Viernes, 30 de marzo de 2018
Mil gaviotas en Oporto
De un modo constante te devuelves a las calles deseoso de aroma a salitre, humedad, de demostrarnos que quizá esté equivocada, y a panorámicas fugaces los azulejos viran a colores más vivos pero en murales no menos quebrados. Todo, hasta el ánimo de sus habitantes, como beodos suicidas en espera de salir a la mar, está trazado por una infinita línea en zigzags. Los adoquines del suelo, las fachadas de azulejos partidos o directamente perdidos, las rampas y cruces de calles, la sierra que es la panorámica de la ciudad desde su adusta catedral, casas altas, hombres bajos, dobladas, herrumbrosos, desahuciadas, olvidados, melancólicas, melancólicos.
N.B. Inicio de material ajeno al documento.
(* ===== verification/Proc.v ===== *)
(** * Processes (kernel/proc.c)

    Creation, exit and collection of processes and the scheduler, on top of
    the table of Sched.v.  [switchuvm] checks the page table and otherwise
    only loads registers.  The scheduler is cut at [swtch]: [scheduler_scan]
    runs up to the switch to a process and [scheduler_back] is what it does
    when the process switches back.  [wait_resume] is the rest of a [wait]
    that slept.  [procdump] prints and is not modelled. *)

From S2P Require Import Prelude Bytes Spinlock Sched Bio Ondisk Log Txn CString Fs Dir Kalloc Vm Pipe File.

Definition KSTACKSIZE : Z := 4096.
Definition SEG_UCODE : Z := 4.
Definition SEG_UDATA : Z := 5.
Definition DPL_USER : Z := 3.
Definition FL_IF : Z := 0x200.
Definition proc_chan (i : nat) : chan := ("proc", Z.of_nat i).

(** [p == &ptable.proc[i]] for a parent pointer. *)
Definition is_parent (i : nat) (p : proc) : bool := bool_decide (p_parent p = Some i).

(** [switchuvm]: the registers it loads are not part of the state. *)
Definition switchuvm (p : proc) : M mach unit :=
  smpM pushcli ;;;
  if p_pgdir p =? 0 then panic "switchuvm: no pgdir" else
  smpM popcli.

(** The first unused slot becomes an embryo with a new pid. *)
Definition alloc_slot : M mach (option nat) :=
  smpM (acquire L_ptable) ;;;
  r ← for_each (seq 0 NPROC) (λ i,
        p ← getproc i; ret (if bool_decide (p_state p = UNUSED) then Some i else None));
  match r with
  | None => smpM (release L_ptable) ;;; ret None
  | Some i =>
      setproc i (with_state EMBRYO) ;;;
      m ← get;
      setproc i (with_pid (nextpid m)) ;;;
      modify (λ m, mkMach (m_smp m) (ptable m) (i32 (nextpid m + 1)) (initproc m)) ;;;
      smpM (release L_ptable) ;;;
      ret (Some i)
  end.

(** The new context, which starts in [forkret], is not part of the state. *)
Definition allocproc : M kst (option nat) :=
  r ← ksM alloc_slot;
  match r with
  | None => ret None
  | Some i =>
      v ← kalloc;
      ksM (setproc i (with_kstack v)) ;;;
      if v =? 0 then ksM (setproc i (with_state UNUSED)) ;;; ret None
      else ret (Some i)
  end.

(** [int n] is added to an [unsigned int]; [allocuvm] and [deallocuvm] return [int]. *)
Definition grow_size (kend pgdir sz n : Z) : M kst (option Z) :=
  if 0 <? n then
    r ← allocuvm kend pgdir sz (u32 (sz + n));
    ret (if r =? 0 then None else Some (u32 r))
  else if n <? 0 then
    r ← deallocuvm kend pgdir sz (u32 (sz + n));
    ret (if r =? 0 then None else Some (u32 r))
  else ret (Some sz).

Definition growproc (kend : Z) (n : Z) : M kst Z :=
  i ← ksM curproc;
  p ← ksM (getproc i);
  r ← grow_size kend (p_pgdir p) (u32 (p_sz p)) n;
  match r with
  | None => ret (-1)
  | Some sz =>
      ksM (setproc i (with_sz sz)) ;;;
      p ← ksM (getproc i);
      ksM (switchuvm p) ;;;
      ret 0
  end.

(** The scan of [wait] for a zombie child: [inl] is its slot, [inr] whether
    there are children at all. *)
Fixpoint wait_scan (me : nat) (l : list proc) (i : nat) (havekids : bool) : nat + bool :=
  match l with
  | [] => inr havekids
  | p :: l' =>
      if negb (is_parent me p) then wait_scan me l' (S i) havekids else
      if bool_decide (p_state p = ZOMBIE) then inl i else wait_scan me l' (S i) true
  end.

Definition reap_proc (p : proc) : proc :=
  with_killed false (with_name (<[0%nat := 0]> (p_name p))
    (with_parent None (with_pid 0 (with_state UNUSED p)))).

(** One turn of [for(;;)]; [inr] leaves [wait]. *)
Definition wait_turn (kend : Z) (me : nat) (_ : unit) : M kst (unit + Z) :=
  m ← ksM get;
  match wait_scan me (ptable m) 0 false with
  | inl i =>
      p ← ksM (getproc i);
      kfree kend (p_kstack p) ;;;
      ksM (setproc i (with_kstack 0)) ;;;
      freevm kend (p_pgdir p) ;;;
      ksM (setproc i reap_proc) ;;;
      ksM (smpM (release L_ptable)) ;;;
      ret (inr (p_pid p))
  | inr havekids =>
      p ← ksM (getproc me);
      if negb havekids || p_killed p then
        ksM (smpM (release L_ptable)) ;;;
        ret (inr (-1))
      else
        ksM (sleep (proc_chan me) L_ptable) ;;;
        ret (inl tt)
  end.

Definition wait_locked (kend : Z) (me : nat) : M kst Z := loopM 1 (wait_turn kend me) tt.

Definition wait (kend : Z) : M kst Z :=
  me ← ksM curproc;
  ksM (smpM (acquire L_ptable)) ;;;
  wait_locked kend me.

Definition wait_resume (kend : Z) (intena : bool) : M kst Z :=
  ksM (sleep_resume intena L_ptable) ;;;
  me ← ksM curproc;
  wait_locked kend me.

(** The part of [exit] under [ptable.lock]: the parent is woken, the children
    are passed to [initproc], and the process becomes a zombie. *)
Definition orphan (me : nat) (i : nat) : M mach unit :=
  p ← getproc i;
  whenM (is_parent me p) (
    m ← get;
    setproc i (with_parent (initproc m)) ;;;
    whenM (bool_decide (p_state p = ZOMBIE)) (
      match initproc m with Some ip => wakeup1 (proc_chan ip) | None => ret tt end)).

Definition exit_locked (me : nat) : M mach unit :=
  p ← getproc me;
  (match p_parent p with Some pp => wakeup1 (proc_chan pp) | None => ret tt end) ;;;
  for_all (seq 0 NPROC) (orphan me) ;;;
  setproc me (with_state ZOMBIE) ;;;
  sched ;;;
  panic "zombie exit".

(** ** The scheduler *)

Definition set_cpu_proc (o : option nat) : M smp unit :=
  modify (set_cpu (λ c, mkCpu (c_if c) (c_ncli c) (c_intena c) o)).

Definition scheduler_start : M mach unit :=
  smpM sti ;;;
  smpM (acquire L_ptable).

(** From slot [i] up to [swtch] to the process found, or the end of the table. *)
Definition scheduler_scan (i : nat) : M mach (option nat) :=
  for_each (seq i (NPROC - i)) (λ j,
    p ← getproc j;
    if negb (bool_decide (p_state p = RUNNABLE)) then ret None else
    smpM (set_cpu_proc (Some j)) ;;;
    switchuvm p ;;;
    setproc j (with_state RUNNING) ;;;
    ret (Some j)).

(** The process switched back. *)
Definition scheduler_back : M mach unit := smpM (set_cpu_proc None).

Definition scheduler_end : M mach unit := smpM (release L_ptable).

Section code.
Context {T : Type} `{TxnOps T} `{DevSw T} (kend kpdpt : Z).

(** [_binary_out_initcode_start] is a linker symbol: [initcode] is its contents. *)
Definition userinit (initcode : list Z) : M (ker T) unit :=
  r ← kkM allocproc;
  i ← need r;
  kmM (modify (λ m, mkMach (m_smp m) (ptable m) (nextpid m) (Some i))) ;;;
  pgdir ← kkM (setupkvm kpdpt);
  kmM (setproc i (with_pgdir pgdir)) ;;;
  if pgdir =? 0 then panic "userinit: out of memory?" else
  kkM (inituvm pgdir initcode) ;;;
  kmM (setproc i (with_sz PGSIZE)) ;;;
  kmM (setproc i (with_tf (mkTf 0 0 0 0 0 0 0 0 0 0 0 0 0 0 0 0 0 0
    (Z.lor (Z.shiftl SEG_UCODE 3) DPL_USER) FL_IF PGSIZE (Z.lor (Z.shiftl SEG_UDATA 3) DPL_USER)))) ;;;
  kmM (setproc i (λ p, with_name (splice 0 (safestrcpy (105 :: 110 :: 105 :: 116 :: 99 :: 111 :: 100 :: 101 :: [0]) 16) (p_name p)) p)) ;;;
  cwd ← kfsM (namei [47; 0]);
  kmM (setproc i (with_cwd cwd)) ;;;
  kmM (setproc i (with_state RUNNABLE)).

Definition tf_set_eax (x : Z) (t : trapframe) : trapframe :=
  mkTf x (tf_rbx t) (tf_rcx t) (tf_rdx t) (tf_rbp t) (tf_rsi t) (tf_rdi t) (tf_r8 t) (tf_r9 t) (tf_r10 t)
    (tf_r11 t) (tf_r12 t) (tf_r13 t) (tf_r14 t) (tf_r15 t) (tf_trapno t) (tf_err t) (tf_eip t) (tf_cs t)
    (tf_eflags t) (tf_esp t) (tf_ds t).

(** One iteration over the descriptors of the parent. *)
Definition dup_fd (np : nat) (fd : nat) (o : option nat) : M (ker T) unit :=
  match o with
  | None => ret tt
  | Some f =>
      f' ← filedup f;
      kmM (setproc np (λ q, with_ofile (<[fd := Some f']> (p_ofile q)) q))
  end.

Fixpoint dup_fds (np : nat) (fd : nat) (l : list (option nat)) : M (ker T) unit :=
  match l with
  | [] => ret tt
  | o :: l' => dup_fd np fd o ;;; dup_fds np (S fd) l'
  end.

Definition fork : M (ker T) Z :=
  r ← kkM allocproc;
  match r with
  | None => ret (-1)
  | Some np =>
      me ← kmM curproc;
      p ← kmM (getproc me);
      pgdir ← kkM (copyuvm kend kpdpt (p_pgdir p) (u32 (p_sz p)));
      kmM (setproc np (with_pgdir pgdir)) ;;;
      if pgdir =? 0 then
        q ← kmM (getproc np);
        kkM (kfree kend (p_kstack q)) ;;;
        kmM (setproc np (with_kstack 0)) ;;;
        kmM (setproc np (with_state UNUSED)) ;;;
        ret (-1)
      else
        kmM (setproc np (with_sz (p_sz p))) ;;;
        kmM (setproc np (with_parent (Some me))) ;;;
        kmM (setproc np (with_tf (tf_set_eax 0 (p_tf p)))) ;;;
        dup_fds np 0 (p_ofile p) ;;;
        cwd ← need (p_cwd p);
        cwd' ← kfsM (idup cwd);
        kmM (setproc np (with_cwd (Some cwd'))) ;;;
        kmM (setproc np (λ q, with_name (splice 0 (safestrcpy (p_name p) 16) (p_name q)) q)) ;;;
        q ← kmM (getproc np);
        kmM (smpM (acquire L_ptable)) ;;;
        kmM (setproc np (with_state RUNNABLE)) ;;;
        kmM (smpM (release L_ptable)) ;;;
        ret (p_pid q)
  end.

Definition close_fd (me : nat) (fd : nat) : M (ker T) unit :=
  p ← kmM (getproc me);
  o ← need (p_ofile p !! fd);
  match o with
  | None => ret tt
  | Some f =>
      fileclose kend f ;;;
      kmM (setproc me (λ p, with_ofile (<[fd := None]> (p_ofile p)) p))
  end.

Definition exit : M (ker T) unit :=
  me ← kmM curproc;
  m ← kmM get;
  if bool_decide (initproc m = Some me) then panic "init exiting" else
  for_all (seq 0 NOFILE) (close_fd me) ;;;
  begin_opK ;;;
  p ← kmM (getproc me);
  cwd ← need (p_cwd p);
  kfsM (iput cwd) ;;;
  end_opK ;;;
  kmM (setproc me (with_cwd None)) ;;;
  kmM (smpM (acquire L_ptable)) ;;;
  kmM (exit_locked me).

(** [initlog] is part of the transaction layer. *)
Definition forkret (initlog : M T unit) : M (ker T) unit :=
  kmM (smpM (release L_ptable)) ;;;
  k ← get;
  whenM (k_first k) (
    modify (set_kfirst false) ;;;
    kfsM (lift f_t set_ft initlog)).
End code.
Se concentra la imagen en la colada que tiende una anciana en plena reja demacrada y a la que un par de turistas se aprestan a fotografiar. Lo genuino contra lo esperpéntico. La añeja Oporto, de moño plateado y movimientos renqueantes, como metáfora de un turismo que todo lo enfoca y dispara.
Se dice en la Red que el Palacio de la Bolsa es de lo más potable para visitar por aquí. En realidad es un recordatorio cariñoso de aquellos tiempos en que te veías reflejado en los ojos de una madre, en ellos te consolabas, lamentando que el hecho de tener tanto mundo visto conllevara que casi nada os pudiera provocar admiración. Hay allí un salón árabe de pitiminí, de ese gris zigzag recto de pronto transformado en colorido curvo; pegando una iglesia notable llamada San Francisco con repujados altares en oro marchito; tres cuartos de lo mismo en El Carmen y Carmelitas, una catedral despojada de eso, desnuda piedra fría, y una torre famélica que domina la ciudad como un faro abandonado en la isla más insignificante del mar Austral, bien al sur de la Tierra de Fuego.
Batido entre natas esporádicas que, como piezas de tetris, cubren agujeros de la tripa, no poco suspiras por aquellos otros del alma que Sao Luis se bastaba para alicatar hasta el esófago. Lo hacía sin mil gaviotas pero con un clima tropical, caipirinhas y un mar turquesa que se fundía con unos azulejos más machacados y olvidados, solo por ello perdidamente más entrañables. Aquel rumor de añoranza destapa ahora el rincón propio de infantil alma viajera, patrimonio de éste que llevaba demasiado tiempo sin recrearse en el placer de escribir desde una habitación de hotel añejo, paredes desconchadas, lamparones de humedad en la rada moqueta, sábanas gélidas y, exacto, olor a casa de la abuela. Como en todo lo demás de un Oporto donde el rostro de sus hombres rezuma desolación y dichas mil gaviotas no dejan de graznar su desdicha.